Question 5.6.7: Finding the height of an object from a distance The angle of...
Finding the height of an object from a distance
The angle of elevation of the top of a water tower from point A on the ground is 19.9°. From point B, 50.0 feet closer to the tower, the angle of elevation is 21.8°. What is the height of the tower?
Let y represent the height of the tower and x represent the distance from point B to the base of the tower, as shown in Fig. 5.88.

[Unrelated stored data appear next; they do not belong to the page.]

Lemma complete_latest_inv b c olds cur h : inv b c olds cur h -> flushed c cur ->
  exists cur' h', complete_latest h = (h', Ok tt) /\ inv b c olds cur' h' /\ flushed c cur' /\ cur'.*2 = cur.*2 /\ require_new_file h' = true /\ same_ledger h h'.
Proof using Type.
  intros Hi Hf. unfold complete_latest. rewrite (run_ok _ _ h h h) by done. rewrite (inv_files _ _ _ _ _ Hi).
  destruct cur as [|[f ch] l1 _] using rev_ind.
  { exists [], h. split_and!; try done. pose proof (inv_open _ _ _ _ _ Hi) as Ho. destruct (require_new_file h); [done|]. destruct Ho as (cur' & p & Heq & _). by destruct cur'. }
  rewrite fmap_app. cbn [fmap list_fmap fst]. rewrite last_snoc. destruct (inv_unique_last _ _ _ _ _ _ _ Hi) as (Hl & Hne & Hh & Hs & He).
  assert (flushed c l1) as Hf1 by (by apply Forall_app in Hf as [? _]). destruct (completed f) eqn:Hc.
  - pose proof (inv_open_last _ _ _ _ _ _ _ Hi) as Ho. rewrite Hc in Ho. unfold on_fs, zoom, file_complete, mbind, M_bind, mret, M_ret, modify, set_latest, set_files, set_require_new_file. rewrite Hc. cbn.
    rewrite (inv_files _ _ _ _ _ Hi), fmap_app. cbn. rewrite removelast_last. exists (l1 ++ [(f, ch)]), h. split_and!; try done.
    f_equal. destruct h as [hfs hfiles hcache hl hc he hr hrs]. cbn in *. rewrite Ho. f_equal. pose proof (inv_files _ _ _ _ _ Hi) as E. cbn in E. by rewrite E, fmap_app.
  - pose proof (open_not_committed _ _ _ _ _ _ _ Hi Hc) as Hco. destruct (complete_holds _ f ch (fs h) Hh Hc eq_refl) as (f' & Hrun & Hh' & Hsame & Hc').
    unfold on_fs, zoom, mbind, M_bind, mret, M_ret, modify, set_latest, set_files, set_require_new_file, set_fs. rewrite Hrun. cbn.
    rewrite (inv_files _ _ _ _ _ Hi), fmap_app. cbn. rewrite removelast_last. pose proof (inv_last _ _ _ _ _ Hi) as Hlast. pose proof (inv_bounds _ _ _ _ _ Hi). pose proof (inv_range _ _ _ _ _ Hi).
    rewrite fmap_app, join_app, length_app in Hlast. cbn [fmap list_fmap snd] in Hlast. rewrite mjoin_cons, app_nil_r in Hlast.
    pose proof (inv_set_last b c olds l1 f ch f' ch h (last_idx h) (layout true ch) Hi Hco Hsame Hh' Hne He) as Hi'. rewrite Hc' in Hi'.
    assert (inv b c olds (l1 ++ [(f', ch)]) (mkLedger (set_bytes (inode f) (layout true ch) (fs h)) (l1.*1 ++ [f']) (files_read_cache h) (last_idx h) (committed_idx h) (end_of_committed_files_idx h) true (recovery_start_idx h))) as Hi2
      by (apply Hi'; [lia|lia|by rewrite !fmap_app]).
    exists (l1 ++ [(f', ch)]). eexists. split; [reflexivity|]. split; [exact Hi2|]. split; [by eapply flushed_snoc|]. by rewrite !fmap_app.
Qed.

(** Room for an entry in the file that is written. *)
Definition room (h : Ledger) (e : list Z) : Prop :=
  8 + zlen e < 2 ^ 32 /\ match last (files h) with Some f => completed f = false -> total_len f + zlen e < 2 ^ 32 | None => True end.

Lemma append_open b c olds l1 f ch h e : inv b c olds (l1 ++ [(f, ch)]) h -> completed f = false -> entry_ok e -> total_len f + zlen e < 2 ^ 32 -> last_idx h + 1 < 2 ^ 62 ->
  exists f' h', append_latest e h = (h', Ok (total_len f')) /\ files h' = l1.*1 ++ [f'] /\ inv b c olds (l1 ++ [(f', ch ++ [e])]) h' /\ last_idx h' = last_idx h + 1 /\
    committed_idx h' = committed_idx h /\ recovery_start_idx h' = recovery_start_idx h.
Proof using Type.
  intros Hi Hc He Hroom Hr. destruct (inv_unique_last _ _ _ _ _ _ _ Hi) as (Hl & Hne & Hh & Hs & Hes). pose proof (open_not_committed _ _ _ _ _ _ _ Hi Hc) as Hco.
  pose proof (inv_base _ _ _ _ _ Hi). pose proof (inv_bounds _ _ _ _ _ Hi). pose proof (inv_last _ _ _ _ _ Hi) as Hlast.
  rewrite fmap_app, join_app, length_app in Hlast. cbn [fmap list_fmap snd] in Hlast. rewrite mjoin_cons, app_nil_r in Hlast.
  destruct (Hh) as [Hp Ht Hsm Hb Hpos Hst Hlt]. rewrite Hc in Hb. assert (0 < zlen e) as He0 by (destruct He as (_ & ? & _); lia).
  destruct (write_entry_holds _ f ch e (fs h) Hp Ht (or_introl Hb) Hpos Hst Hc eq_refl He0 Hroom ltac:(lia)) as (f' & Hrun & Hh' & Hsame & Hc').
  unfold append_latest. rewrite (run_ok _ _ h h h) by done. rewrite (inv_files _ _ _ _ _ Hi), fmap_app. cbn [fmap list_fmap fst]. rewrite last_snoc.
  unfold on_fs, zoom, mbind, M_bind, mret, M_ret, modify, gets, set_latest, set_files, set_last_idx, set_fs. rewrite Hrun. cbn [fs files files_read_cache committed_idx end_of_committed_files_idx recovery_start_idx require_new_file].
  rewrite (inv_files _ _ _ _ _ Hi), fmap_app. cbn [fmap list_fmap fst]. rewrite removelast_last. exists f'. eexists. split; [reflexivity|]. split; [done|].
  assert (file_last_idx f' = last_idx h + 1) as Hl'. { rewrite (holds_last_idx _ _ _ Hh'), length_app. destruct Hsame as (_ & _ & -> & _). cbn [length]. lia. }
  split; [|done]. rewrite (inv_open_last _ _ _ _ _ _ _ Hi), Hc, Hl'.
  pose proof (inv_set_last b c olds l1 f ch f' (ch ++ [e]) h (last_idx h + 1) _ Hi Hco Hsame Hh') as Hi'. rewrite Hc' in Hi'. apply Hi'; clear Hi'.
  - intros E. apply (f_equal length) in E. rewrite length_app in E. cbn in E. lia.
  - apply Forall_app. split; [done|]. constructor; [done|constructor].
  - rewrite length_app. cbn [length]. lia.
  - lia.
  - rewrite !fmap_app, !join_app. cbn [fmap list_fmap snd]. rewrite !mjoin_cons, !app_nil_r, !app_assoc. rewrite take_app_le; [done|]. rewrite !length_app. lia.
Qed.

Lemma append_new b c olds cur h e : inv b c olds cur h -> require_new_file h = true -> entry_ok e -> 8 + zlen e < 2 ^ 32 -> last_idx h + 1 < 2 ^ 62 ->
  exists f' h1 h', add_new_file h = (h1, Ok tt) /\ append_latest e h1 = (h', Ok (total_len f')) /\ files h' = cur.*1 ++ [f'] /\ inv b c olds (cur ++ [(f', [e])]) h' /\
    last_idx h' = last_idx h + 1 /\ committed_idx h' = committed_idx h /\ recovery_start_idx h' = recovery_start_idx h.
Proof using Type.
  intros Hi Hnew He Hroom Hr. pose proof (inv_base _ _ _ _ _ Hi). pose proof (inv_bounds _ _ _ _ _ Hi). pose proof (inv_last _ _ _ _ _ Hi) as Hlast.
  set (start := last_idx h + 1). set (rc := rec_of (recovery_start_idx h) start). set (n := file_name_of start rc). set (i := next_inode (fs h)).
  assert (n ∉ (old_entries (b + 1) olds ++ (file_entry <$> cur)).*1) as Hn by (apply (inv_name_new b c olds cur h n start Hi); [apply start_of_file_name; lia|lia]).
  assert (ledger_dir (fs h) !! n = None) as Hnone.
  { destruct (ledger_dir (fs h) !! n) as [j|] eqn:E; [|done]. exfalso. apply Hn. apply (inv_dir _ _ _ _ _ Hi), (list_elem_of_fmap_2 fst) in E. done. }
  set (fs1 := mkFS (<[i := []]> (inodes (fs h))) (i + 1)%nat (<[n := i]> (ledger_dir (fs h))) (read_ledger_dirs (fs h))).
  set (f0 := mkLedgerFile n i start header_size [] false false rc).
  set (h1 := mkLedger fs1 (files h ++ [f0]) (files_read_cache h) (last_idx h) (committed_idx h) (end_of_committed_files_idx h) false (recovery_start_idx h)).
  assert (add_new_file h = (h1, Ok tt)) as Hadd.
  { unfold add_new_file. rewrite (run_ok _ _ h h h) by done. cbv zeta. rewrite (wrap64_small (last_idx h + 1)) by (unfold u64; rewrite M64_val; lia). fold start. fold (rec_of (recovery_start_idx h) start). fold rc.
    unfold on_fs, zoom, new_ledger_file, fopen_new, mbind, M_bind, mret, M_ret, modify, set_files, set_fs, set_require_new_file. fold n. rewrite Hnone. done. }
  assert (0 < zlen e) as He0 by (destruct He as (_ & ? & _); lia). assert (bytes_of i fs1 = []) as Hb0 by (unfold bytes_of, fs1; cbn; by rewrite lookup_insert_eq).
  assert (0 < start /\ start_idx f0 + 0 + 1 < 2 ^ 63) as [Hst1 Hst2] by (cbn [f0 start_idx]; lia).
  destruct (write_entry_holds [] f0 [] e fs1 eq_refl eq_refl (or_intror (conj eq_refl eq_refl)) (Forall_nil_2 _) Hst1 eq_refl Hb0 He0 Hroom Hst2) as (f' & Hrun & Hh' & Hsame & Hc').
  exists f', h1. unfold append_latest. rewrite (run_ok _ _ h1 h1 h1) by done. change (files h1) with (files h ++ [f0]). rewrite last_snoc.
  unfold on_fs, zoom, mbind, M_bind, mret, M_ret, modify, gets, set_latest, set_files, set_last_idx, set_fs. cbn [fs h1]. rewrite Hrun. cbn [fs files h1 files_read_cache committed_idx end_of_committed_files_idx recovery_start_idx require_new_file].
  rewrite removelast_last. eexists. split; [done|]. split; [reflexivity|]. destruct (Hsame) as (E1 & E2 & E3 & E4 & E5). cbn [f0 file_name inode start_idx committed recovery] in E1, E2, E3, E4, E5.
  assert (file_last_idx f' = last_idx h + 1) as Hl' by (rewrite (holds_last_idx _ _ _ Hh'); cbn [app length]; unfold start in E3; lia). rewrite (inv_files _ _ _ _ _ Hi), Hl'. split; [done|]. split; [|done].
  rewrite <- (app_nil_r cur) in Hi. apply (inv_tail b c olds cur [] [(f', [e])] h); cbn [fs files last_idx files_read_cache recovery_start_idx require_new_file ledger_dir read_ledger_dirs next_inode set_bytes inode f0 fs1]; try done.
  - by repeat constructor.
  - by rewrite fmap_app.
  - rewrite fmap_app, join_app, length_app. cbn [fmap list_fmap snd]. rewrite mjoin_cons. cbn. lia.
  - lia.
  - lia.
  - intros j _ Hj. unfold bytes_of. cbn. rewrite !lookup_insert_ne by (unfold i in *; lia). done.
  - cbn [cur_ok]. split; [|done]. split_and!; try done.
    + rewrite E3. unfold start. lia.
    + rewrite E2. change (inode f0) with i. unfold bytes_of, set_bytes. cbn. by rewrite lookup_insert_eq.
    + rewrite E5. unfold rc. f_equal. unfold start. lia.
    + rewrite E1. unfold name_of. by rewrite E4, E3, E5.
    + congruence.
  - rewrite fmap_app. cbn [fmap list_fmap]. unfold file_entry at 2. cbn [fst]. rewrite E1, E2. pose proof (inv_dir _ _ _ _ _ Hi) as Hd. rewrite app_nil_r in Hd.
    apply (dir_is_insert _ _ n i) in Hd; [|done]. eapply dir_is_perm; [|exact Hd]. rewrite app_assoc. apply Permutation_cons_append.
  - change (inodes_of [(f', [e])]) with [inode f']. rewrite E2. constructor; [|constructor]. right. unfold i. lia.
  - cbn [fmap list_fmap snd]. rewrite mjoin_cons, app_nil_r. constructor; [done|constructor].
  - by exists (f', [e]).
  - pose proof (inv_open _ _ _ _ _ Hi) as Ho. by rewrite Hnew, app_nil_r in Ho.
  - rewrite app_nil_r, fmap_app, join_app, app_assoc. rewrite take_app_le; [done|]. rewrite length_app. lia.
Qed.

At point B, tan 21.8° = y/x or
x=\frac{y}{\tan 21.8^{\circ}}Since the distance to the base of the tower from point A is x + 50,
\tan 19.9^{\circ}=\frac{y}{x+50}Or
y = (x + 50) tan 19.9°.
To find the value of y we must write an equation that involves only y. Since x = y/tan 21.8°, we can substitute y/tan 21.8° for x in the last equation:
y=\left(\frac{y}{\tan 21.8^{\circ}}+50\right) \tan 19.9^{\circ} ,
y=\frac{y \cdot \tan 19.9^{\circ}}{\tan 21.8^{\circ}}+50 \tan 19.9^{\circ} Distributive property
y-\frac{y \cdot \tan 19.9^{\circ}}{\tan 21.8^{\circ}}=50 \tan 19.9^{\circ} ,
y\left(1-\frac{\tan 19.9^{\circ}}{\tan 21.8^{\circ}}\right)=50 \tan 19.9^{\circ} Factor out y.
y=\frac{50 \tan 19.9^{\circ}}{1-\frac{\tan 19.9^{\circ}}{\tan 21.8^{\circ}}} \approx 191 \text { feet }This computation is shown on a graphing calculator in Fig. 5.89.